Not sure what will come forth as I sit down to write. I just know I want to write.
Today is the best day I've had in a couple months. I don't feel so dead inside. I don't feel the intense anxiety and self-blame and self-doubt. I don't feel depressed, though when I awoke I felt the low-level depression I've been met with almost every day for two months.
Perhaps the Paxil I started a couple weeks ago has started to kick in. Perhaps my 7-mile walk yesterday helped more than I realize. Perhaps my appointments with Dr. McColloch are having a cumulative effect. Perhaps the affirmations I began last week are helping. Perhaps the meditative exercises I took up last week are helping. Perhaps the 'heart-soaking' I've been doing is helping.
Last week, I lay on my bed after a helluva weekend.
Last Saturday I experienced dizziness for a couple hours and the feeling I was having a bad acid trip for seven hours, plummeting me into a type of derealization or something. The dizziness came on suddently after I typed a sentence that I wanted a new identity; I wanted to erase my past. I'd been there before - the feeling of having a bad acid trip without ever ingesting the acid, but the dizziness was a first. Yet, I'd experienced the other symptoms enough to recognize that they would pass. To recognize I was still present and to keep putting one foot in front of the other.
The day after those events, I continued to have trouble. As I lay in bed I told myself, "I have to get control of this. I can't go back here again." Here being into the mental illness roller coaster of self-destructive mental habits, of hiding, of closing off myself to me, of becoming paralyzed, of mood swings that can feed on themselves, of self-loathing, of possible suicidal ideation or worse.
My next thought was, "Carol, you have gotten well before. You can get well again. What did you do before to get well?"
My answer to myself was, "You journaled. You read. You applied cognitive exercises. You applied relaxation skills, meditation, and affirmations. You applied HeartMath exercises. You can do that again."
So I did.
I turned on my rainforest CD and lay in bed allowing the sounds and music to soothe me, allowing myself to drift into the forest. I slept that night without having to take a Xanax. Good job Carol! ;-)
Anyway, I've endeavored daily to get back to those fundamentals to help redirect my emotional state. They have helped. I especially like the heart soaking tool I first learned about from the Institute of HeartMath. I focus on my heart area and allow the anxiety to be bathed in compassion that I generate in my heart area. It's like soaking a dirty dish, allowing the anxiety to neutralize. It calms me, allowing more flow within myself.
I know the anxiety (and depression) will raise its head again. Hm, I say "it" as if the anxiety and depression are one thing. Maybe they are?

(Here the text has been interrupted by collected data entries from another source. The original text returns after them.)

(* ===== verification/LzFindBt.v ===== *)
(** * Binary trees

    GetMatchesSpec1 and SkipMatchesSpec of LzFind.v split the tree of a head around the new
    position and report matches: the trees stay search trees, every access is in range. *)

From stdpp Require Import base numbers list list_numbers.
From Stdlib Require Import ZArith Lia.
From S2P Require Import Prelude MatchFinder LzFind LzFindTree.
Local Open Scope Z_scope.
Local Open Scope word_scope.

Lemma cyc_back_mod N pos delta : 0 < delta < N -> 0 <= pos - delta -> cyc_back (pos mod N) delta N = (pos - delta) mod N.
Proof.
  intros Hd Hp. unfold cyc_back. pose proof (Z.mod_pos_bound pos N). pose proof (Z.div_mod pos N).
  destruct (Z.ltb_spec (pos mod N) delta).
  - apply (Z.mod_unique_pos _ _ (pos / N - 1)); lia.
  - apply (Z.mod_unique_pos _ _ (pos / N)); lia.
Qed.

Lemma cm_check_ok pos N : 0 <= pos < 2 ^ 32 -> 0 < N -> 0 <= cm_check pos N /\ pos - N <= cm_check pos N /\ (N <= pos -> cm_check pos N = pos - N) /\ (pos < N -> cm_check pos N = 0).
Proof.
  intros Hp HN. unfold cm_check. destruct (Z.ltb_spec pos N); [lia|]. rewrite wrap_small by (unfold in_width; lia). lia.
Qed.

Section Search.
Variables (l : list Z) (N mm pos cur lim : Z).
Hypotheses (HN : 2 <= N) (Hpos : pos = cur + 1) (Hcur : 0 <= cur) (Hw : pos < 2 ^ 32).
Hypotheses (Hlim : 0 < lim <= mm) (HL : cur + lim <= Z.of_nat (length l)).

Abbreviation lo := (cm_check pos N).

Lemma lo_ok : 0 <= lo < pos /\ pos - lo <= N.
Proof using All. pose proof (cm_check_ok pos N). lia. Qed.

(** What a search may report at this point. *)
Definition reported (maxLen : Z) (d : list Z) : Prop := exists m, matches_ok l cur mm (N - 1) m d /\ m <= maxLen < lim.
Definition reports (d : list Z) : Prop := exists m, matches_ok l cur mm (N - 1) m d.

Lemma agree_match_at c n : lo < c < pos -> agree l (c - 1) cur n -> 0 <= n <= lim -> match_at l cur n (pos - c).
Proof using All.
  intros Hc A Hn. pose proof lo_ok. split; [lia|]. split; [lia|]. intros i Hi. rewrite <-(A i Hi). f_equal. lia.
Qed.

Lemma match_at_agree c n : match_at l cur n (pos - c) -> agree l (c - 1) cur n.
Proof using All. intros (_ & _ & H) i Hi. rewrite (H i Hi). f_equal. lia. Qed.

(** The bytes are compared from [n] on: how far they agree, and the matches after it. *)
Lemma compare_ok c n d maxLen :
  lo < c < pos -> agree l (c - 1) cur n -> 0 <= n < lim -> reported maxLen d ->
  exists x y r d' maxLen' full, rd l (cur - (pos - c) + n) = Some x /\ rd l (cur + n) = Some y /\
    (if x =? y then
       len ← extend l cur (cur - (pos - c)) (n + 1) lim;
       Some (if maxLen <? len then (len, d ++ [len; pos - c - 1], len, len =? lim) else (len, d, maxLen, false))
     else Some (n, d, maxLen, false)) = Some (r, d', maxLen', full) /\
    agree l (c - 1) cur r /\ reports d' /\
    if full : bool then r = lim
    else 0 <= r < lim /\ reported maxLen' d' /\
         exists x y, rd l (cur - (pos - c) + r) = Some x /\ rd l (cur + r) = Some y /\ x <> y.
Proof using All.
  intros Hc A Hn (m & Hd & Hm). pose proof lo_ok. pose proof (matches_len _ _ _ _ _ _ Hd).
  destruct (rd_Some l (cur - (pos - c) + n)) as [x Ex]; [lia|]. destruct (rd_Some l (cur + n)) as [y Ey]; [lia|].
  exists x, y. destruct (Z.eqb_spec x y) as [->|Hxy]; cycle 1.
  { exists n, d, maxLen, false. do 4 (split; [done|]). split; [by exists m|]. split; [done|]. split; [by exists m|]. by exists x, y. }
  assert (match_at l cur (n + 1) (pos - c)) as Hat.
  { apply (match_at_extend _ _ _ _ y); [apply agree_match_at; [done|done|lia]|lia|done|]. by replace (cur + n - (pos - c)) with (cur - (pos - c) + n) by lia. }
  destruct (extend_max l cur (pos - c) (n + 1) lim Hat) as (r & -> & Hr & Hat' & Hend); [lia|done|]. opt.
  assert (maxLen < r -> matches_ok l cur mm (N - 1) r (d ++ [r; pos - c - 1])) as Hadd.
  { intros Hlt. apply (matches_snoc _ _ _ _ m); [done|lia|lia|]. by replace (pos - c - 1 + 1) with (pos - c) by lia. }
  destruct (Z.ltb_spec maxLen r) as [Hlt|Hge].
  - exists r, (d ++ [r; pos - c - 1]), r, (r =? lim). do 3 (split; [done|]). split; [by apply match_at_agree|].
    split; [exists r; auto|]. destruct (Z.eqb_spec r lim); [done|]. split; [lia|]. split; [exists r; split; [auto|lia]|].
    destruct Hend; done.
  - exists r, d, maxLen, false. do 3 (split; [done|]). split; [by apply match_at_agree|]. split; [by exists m|]. split; [lia|].
    split; [by exists m|]. destruct Hend; [lia|done].
Qed.

(** Bounds of a tree: a position before it agrees with [cur] on [len1] bytes, one after it
    on [len0]. *)
Definition bounded (t : tree) (len0 len1 : Z) : Prop :=
  (len1 = 0 \/ exists w, agree l w cur len1 /\ forall x, x ∈ nodes t -> upto l lim w (x - 1)) /\
  (len0 = 0 \/ exists w, agree l w cur len0 /\ forall x, x ∈ nodes t -> upto l lim (x - 1) w).

Lemma bounded_agree t len0 len1 x :
  bounded t len0 len1 -> 0 <= len0 < lim -> 0 <= len1 < lim -> x ∈ nodes t -> agree l (x - 1) cur (if len0 <? len1 then len0 else len1).
Proof using.
  intros [[->|(w1 & A1 & H1)] [->|(w0 & A0 & H0)]] L0 L1 Hx.
  - by apply agree_nil.
  - apply agree_nil. destruct (Z.ltb_spec len0 0); lia.
  - apply agree_nil. destruct (Z.ltb_spec 0 len1); lia.
  - apply (upto_between l lim _ w1 _ w0); [by apply H1|by apply H0|destruct (Z.ltb_spec len0 len1); lia|
      eapply agree_le; [exact A1|destruct (Z.ltb_spec len0 len1); lia]|eapply agree_le; [exact A0|destruct (Z.ltb_spec len0 len1); lia]].
Qed.

Lemma bounded_sub t t' len0 len1 : bounded t len0 len1 -> (forall x, x ∈ nodes t' -> x ∈ nodes t) -> bounded t' len0 len1.
Proof using. intros [[|(w1 & A1 & H1)] [|(w0 & A0 & H0)]] Hs; split; eauto 6. Qed.

(** ** A turn *)

Lemma pair_cell c : lo < c < pos -> u32 (pos - c) = pos - c /\ cyc_back (pos mod N) (pos - c) N <<< 1 = cell N c.
Proof using All.
  intros Hc. pose proof lo_ok. split; [apply wrap_small; unfold in_width; lia|].
  rewrite cyc_back_mod, Z.shiftl_mul_pow2 by lia. unfold cell. replace (pos - (pos - c)) with c by lia. lia.
Qed.

(** The places where the two parts are linked. *)
Record places (s : list Z) (ptr0 ptr1 : Z) (t : tree) : Prop := {
  pc_range : 0 <= ptr0 < Z.of_nat (length s) /\ 0 <= ptr1 < Z.of_nat (length s);
  pc_ne : ptr0 <> ptr1; pc_t0 : ~ touches N ptr0 t; pc_t1 : ~ touches N ptr1 t
}.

Regardless, I can keep moving forward and find joy in each breath I take. Writing about breath brings to mind how far I have come in the last 10 years. There were almost two decades where to breathe was a daily struggle.
There is much to live for.
2 comments:
Carol, you inspire me! You have been through a whole lot of emotional & physical pain, but you are putting one foot in front of the other to keep moving ahead!
I love you girl!
April Galamin - Griffiths
Aww...thank YOU April!
It's all a journey, huh? I think that may be an overused words these days - "journey." I think my current work will be "trek." ;-)
Did I ever share that the word "travel" comes from the word "travail?"